Patricia Flatley Brennan was the director of the National Library of Medicine from 2016 to 2023. Prior to that, she was the Lillian L. Moehlman Bascom Professor, School of Nursing and College of Engineering, at the University of Wisconsin–Madison. Brennan received a Master of Science in nursing from the University of Pennsylvania and a Ph.D. in industrial engineering from the University of Wisconsin–Madison. She served as chair of University of Wisconsin–Madison College of Engineering's Department of Industrial Engineering from 2007 to 2010.

==Career==
Following seven years of clinical practice in critical care nursing and psychiatric nursing, Brennan held several academic positions. She developed ComputerLink, an electronic network designed to reduce isolation and improve self-care among home care patients.

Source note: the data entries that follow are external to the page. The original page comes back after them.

(** * opsview-html-email: a shallow embedding of [opsview-html-email.js]

    The script reads the process environment and the command line,
    classifies the notification, builds a subject, prints the mail
    headers, renders a body (inline fallback first, then the template
    file of the type) and prints it.

    Modelling choices:
    - [process.env] is a finite map from names to strings;
    - a JavaScript value that is a string or [undefined]/[null] is an
      [option string] ([None] for [undefined] and [null], which the
      script only tests for truthiness or formats with [%s]);
    - [console.log]/[console.error] append one line to the standard
      output / error stream, [process.exit] stops the run: both are
      threaded by a small monad;
    - the collaborators the script [require]s (ejs, fs, path, JSON,
      posix-getopt's result stream, latest, package.json) are Section
      variables. *)

From Stdlib Require Import String Ascii ZArith List.
From stdpp Require Import gmap strings list fin_maps.

Local Open Scope string_scope.
Local Open Scope Z_scope.
Local Open Scope stdpp_scope.

(** ** JavaScript strings and values *)

Module Js.

(** [undefined] (and [null]) or a string. *)
Definition value := option string.

(** [!!v] for a string-or-undefined value: the empty string,
    [undefined] and [null] are falsy. *)
Definition truthy (v : value) : bool :=
  match v with
  | Some s => negb (String.eqb s "")
  | None => false
  end.

(** [String(v)], as the [%s] directive of [util.format] applies it. *)
Definition to_string (v : value) : string :=
  match v with
  | Some s => s
  | None => "undefined"
  end.

(** [key.indexOf(p) === 0]. *)
Fixpoint starts_with (p key : string) : bool :=
  match p with
  | EmptyString => true
  | String a p' =>
      match key with
      | EmptyString => false
      | String b key' => if Ascii.eqb a b then starts_with p' key' else false
      end
  end.

Fixpoint drop (n : nat) (s : string) : string :=
  match n with
  | O => s
  | S n' => match s with
            | EmptyString => EmptyString
            | String _ s' => drop n' s'
            end
  end.

(** [key.replace(/^p/, '')] for a literal prefix [p]: the first match
    anchored at the start is removed, a string without the prefix is
    returned as it is. *)
Definition replace_prefix (p key : string) : string :=
  if starts_with p key then drop (String.length p) key else key.

(** Assignment [o[k] = v] on an object created by the literal [{}],
    with a string [v]. The object inherits from [Object.prototype],
    whose accessor [__proto__] takes the assignment to that one key:
    its setter ignores a value that is neither an object nor [null],
    and no own property is created. Every other key becomes (or
    updates) an own property. *)
Definition set (o : gmap string string) (k v : string) : gmap string string :=
  if decide (k = "__proto__") then o else <[k:=v]> o.

(** Property read [o.k] on such an object, for a key that
    [Object.prototype] does not define. *)
Definition get (o : gmap string string) (k : string) : value := o !! k.

(** [util.format(f, a1, ..., an)] restricted to the directives the
    script uses: [%s] takes the next argument, [%%] is a percent sign,
    a directive without an argument is left as it is, and arguments
    left over are appended, separated by spaces. *)
Fixpoint format_args (f : string) (args : list value) : string :=
  match f with
  | EmptyString =>
      fold_right (fun a r => " " +:+ to_string a +:+ r) "" args
  | String c f' =>
      match f' with
      | String d f'' =>
          if Ascii.eqb c "%"%char && Ascii.eqb d "s"%char then
            match args with
            | a :: args' => to_string a +:+ format_args f'' args'
            | [] => String c (String d (format_args f'' []))
            end
          else if Ascii.eqb c "%"%char && Ascii.eqb d "%"%char then
            String "%"%char (format_args f'' args)
          else String c (format_args f' args)
      | EmptyString => String c (format_args f' args)
      end
  end.

(** With the format string as only argument, it is returned as it is. *)
Definition format (f : string) (args : list value) : string :=
  match args with
  | [] => f
  | _ => format_args f args
  end.

End Js.

(** ** The environment snapshot (lines 77-81) *)

Definition NAGIOS_ : string := "NAGIOS_".

(** The callback of [Object.keys(process.env).forEach]. *)
Definition snapshot_step (key val : string) (nagios : gmap string string)
  : gmap string string :=
  if Js.starts_with NAGIOS_ key
  then Js.set nagios (Js.replace_prefix NAGIOS_ key) val
  else nagios.

(** [nagios] after the loop over all keys of [process.env]. The keys
    are distinct and so are their stripped names, so the order in which
    the loop visits them does not change the properties it leaves. *)
Definition snapshot (env : gmap string string) : gmap string string :=
  map_fold snapshot_step ∅ env.

(** ** The type classifier (lines 92-100) *)

Definition classify (env nagios : gmap string string) : string :=
  if negb (Js.truthy (env !! "NAGIOS_SERVICEATTEMPT")) then "host"
  else if Js.truthy (Js.get nagios "NOTIFICATIONAUTHOR") then "ack"
  else "service".

Definition type_of (env : gmap string string) : string :=
  classify env (snapshot env).

(** ** Output streams and [process.exit] *)

Record streams := { stdout : list string; stderr : list string }.

(** A step either goes on with a value or has called [process.exit]. *)
Inductive outcome (A : Type) :=
| Continue (a : A)
| Exited (code : Z).
Arguments Continue {A} a.
Arguments Exited {A} code.

Definition M (A : Type) : Type := streams -> outcome A * streams.

(** [M] is a monad; stdpp's [x ← m; k] and [m ;; k] sequence its steps,
    and a step after [process.exit] is not run. *)
#[export] Instance M_ret : MRet M := fun A a s => (Continue a, s).

#[export] Instance M_bind : MBind M := fun A B k m s =>
  match m s with
  | (Continue a, s') => k a s'
  | (Exited code, s') => (Exited code, s')
  end.

(** [console.log(f, a1, ..., an)]: one line on standard output. *)
Definition console_log (f : string) (args : list Js.value) : M unit :=
  fun s => (Continue tt,
            {| stdout := stdout s ++ [Js.format f args]; stderr := stderr s |}).

(** [console.error(f, a1, ..., an)]: one line on the error stream. *)
Definition console_error (f : string) (args : list Js.value) : M unit :=
  fun s => (Continue tt,
            {| stdout := stdout s; stderr := stderr s ++ [Js.format f args] |}).

Definition process_exit {A} (code : Z) : M A := fun s => (Exited code, s).

(** [if (c) { body }] with no else branch. *)
Definition when (c : bool) (body : M unit) : M unit :=
  if c then body else mret tt.

(** Both streams are empty when the script starts. *)
Definition streams0 : streams := {| stdout := []; stderr := [] |}.

Definition run {A} (m : M A) : outcome A * streams := m streams0.

(** ** The script *)

(** Line feed, the separator of [usage()]. *)
Definition LF : string := String (ascii_of_nat 10) EmptyString.

Definition usage : string :=
  String.concat LF [
    "Usage: opsview-html-email [options] [arg1] [arg2] ...";
    "";
    "This command is meant to be run from nagios when a service or host";
    "experiences problems.  The output will be suitable for passing to";
    "a mail program that takes raw email data like `mailx -t`";
    "";
    "Options";
    "  -a, --address <email>      the email address to send mail to, defaults to env NAGIOS_CONTACTEMAIL";
    "  -h, --help                 print this message and exit";
    "  -s, --subject <subject>    the email subject to use, defaults to _subject for the host/service, or default nagios subject";
    "  -t, --template-dir <dir>   dir to find ejs template files, defaults to builtin templates";
    "  -u, --updates              check for available updates on npm";
    "  -v, --version              print the version number and exit"
  ].

(** What [parser.getopt()] returns for the option string
    [a:(address)h(help)s:(subject)t:(template-dir)u(updates)v(version)]:
    one of the six options, with [optarg] where the option string has
    a colon, or ['?'] (an unrecognised option or a missing argument),
    which the [switch] sends to its [default] case. The diagnostic that
    the parser itself prints for ['?'] is not a line of the script and
    is not part of the modelled error stream. *)
Inductive parsed_option :=
| opt_a (optarg : string)
| opt_h
| opt_s (optarg : string)
| opt_t (optarg : string)
| opt_u
| opt_v
| opt_unknown.

(** [opts] (lines 51-55). *)
Record options := {
  subject : Js.value;
  templatedir : string;
  to : Js.value
}.

(** [package.json], of which the script reads [version]. *)
Record package_json := { name : string; version : string }.

(** [data] (lines 82-86), and [data.d] once line 157 has set it. *)
Record notification := {
  args : list string;
  nagios : gmap string string;
  package : package_json;
  d : Js.value
}.

(** A call that returns or throws an error with a [message]. *)
Inductive try (A : Type) :=
| returns (a : A)
| throws (message : string).
Arguments returns {A} a.
Arguments throws {A} message.

(** The subject of lines 119-143, for [opts.subject] falsy. *)
Definition default_subject (type : string) (data : notification) : string :=
  if String.eqb type "host" then
    Js.format "%s is %s"
      [Js.get (nagios data) "HOSTADDRESS"; Js.get (nagios data) "HOSTSTATE"]
  else if String.eqb type "service" then
    Js.format "%s: %s - %s"
      [Js.get (nagios data) "SERVICESTATE"; Js.get (nagios data) "HOSTADDRESS";
       Js.get (nagios data) "SERVICEDESC"]
  else if String.eqb type "ack" then
    Js.format "%s: %s - %s"
      [Js.get (nagios data) "NOTIFICATIONTYPE"; Js.get (nagios data) "HOSTADDRESS";
       Js.get (nagios data) "SERVICEDESC"]
  else
    Js.format "unknown type - %s" [Some type].

(** The fallback template of line 156. *)
Definition inline_templ : string :=
  "<html><body><pre><%= d %></pre></body></html>".

(** The options whose case ends the run: [-h], [-u], [-v] and the
    [default] case. *)
Definition ends_run (o : parsed_option) : bool :=
  match o with
  | opt_h | opt_u | opt_v | opt_unknown => true
  | opt_a _ | opt_s _ | opt_t _ => false
  end.

(** ** Sample collaborators and environments

    Concrete stand-ins for the libraries, used where a statement is
    evaluated on an example. *)

Definition sample_package : package_json :=
  {| name := "opsview-html-email"; version := "0.0.0" |}.

Definition sample_path_join (a b : string) : string := a +:+ "/" +:+ b.

Definition sample_stringify (data : notification) : string := "{}".

(** A renderer that returns the template text as it is. *)
Definition sample_render (templ : string) (data : notification)
  : try string := returns templ.

(** A file system without template files. *)
Definition no_file (file : string) : try string :=
  throws ("ENOENT: no such file or directory, open '" +:+ file +:+ "'").

Definition sample_checkupdate (p : package_json) : Z * string :=
  (0, "you are running the latest version").

(** The environments of the examples. *)
Definition host_env : gmap string string :=
  {[ "NAGIOS_CONTACTEMAIL" := "a@b.com";
     "NAGIOS_HOSTADDRESS" := "web1";
     "NAGIOS_HOSTSTATE" := "DOWN" ]}.

Definition service_env : gmap string string :=
  {[ "NAGIOS_CONTACTEMAIL" := "a@b.com";
     "NAGIOS_SERVICEATTEMPT" := "1";
     "NAGIOS_SERVICESTATE" := "CRITICAL";
     "NAGIOS_HOSTADDRESS" := "web1";
     "NAGIOS_SERVICEDESC" := "disk" ]}.

Definition ack_env : gmap string string :=
  <["NAGIOS_NOTIFICATIONAUTHOR" := "bob"]>
    (<["NAGIOS_NOTIFICATIONTYPE" := "ACKNOWLEDGEMENT"]> service_env).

Brennan is the National Program Director of Project HealthDesign, a Robert Wood Johnson Foundation-funded initiative designed to stimulate the next generation of personal health records. In the context of that project, she coined the phrase "Observations of Daily Living" with her team, referring to observations people make about their health in everyday life. Additionally, she leads the WI-TECNE project, a statewide nursing faculty development effort supported by HRSA that aims to improve the integration of informatics and telehealth into nursing curricula. As of June 2009, Brennan was a theme leader of the Living Environments Lab at the Wisconsin Institutes for Discovery, researching home health care technologies using virtual reality and simulation technology.

A fellow of both the American Academy of Nursing (1991) and the American College of Medical Informatics (1993), Brennan was elected a member of the Institute of Medicine in 2001. In 2016, she was appointed director of the National Library of Medicine, where her term started in August 2016. Brennan served in that post until her retirement in September 2023.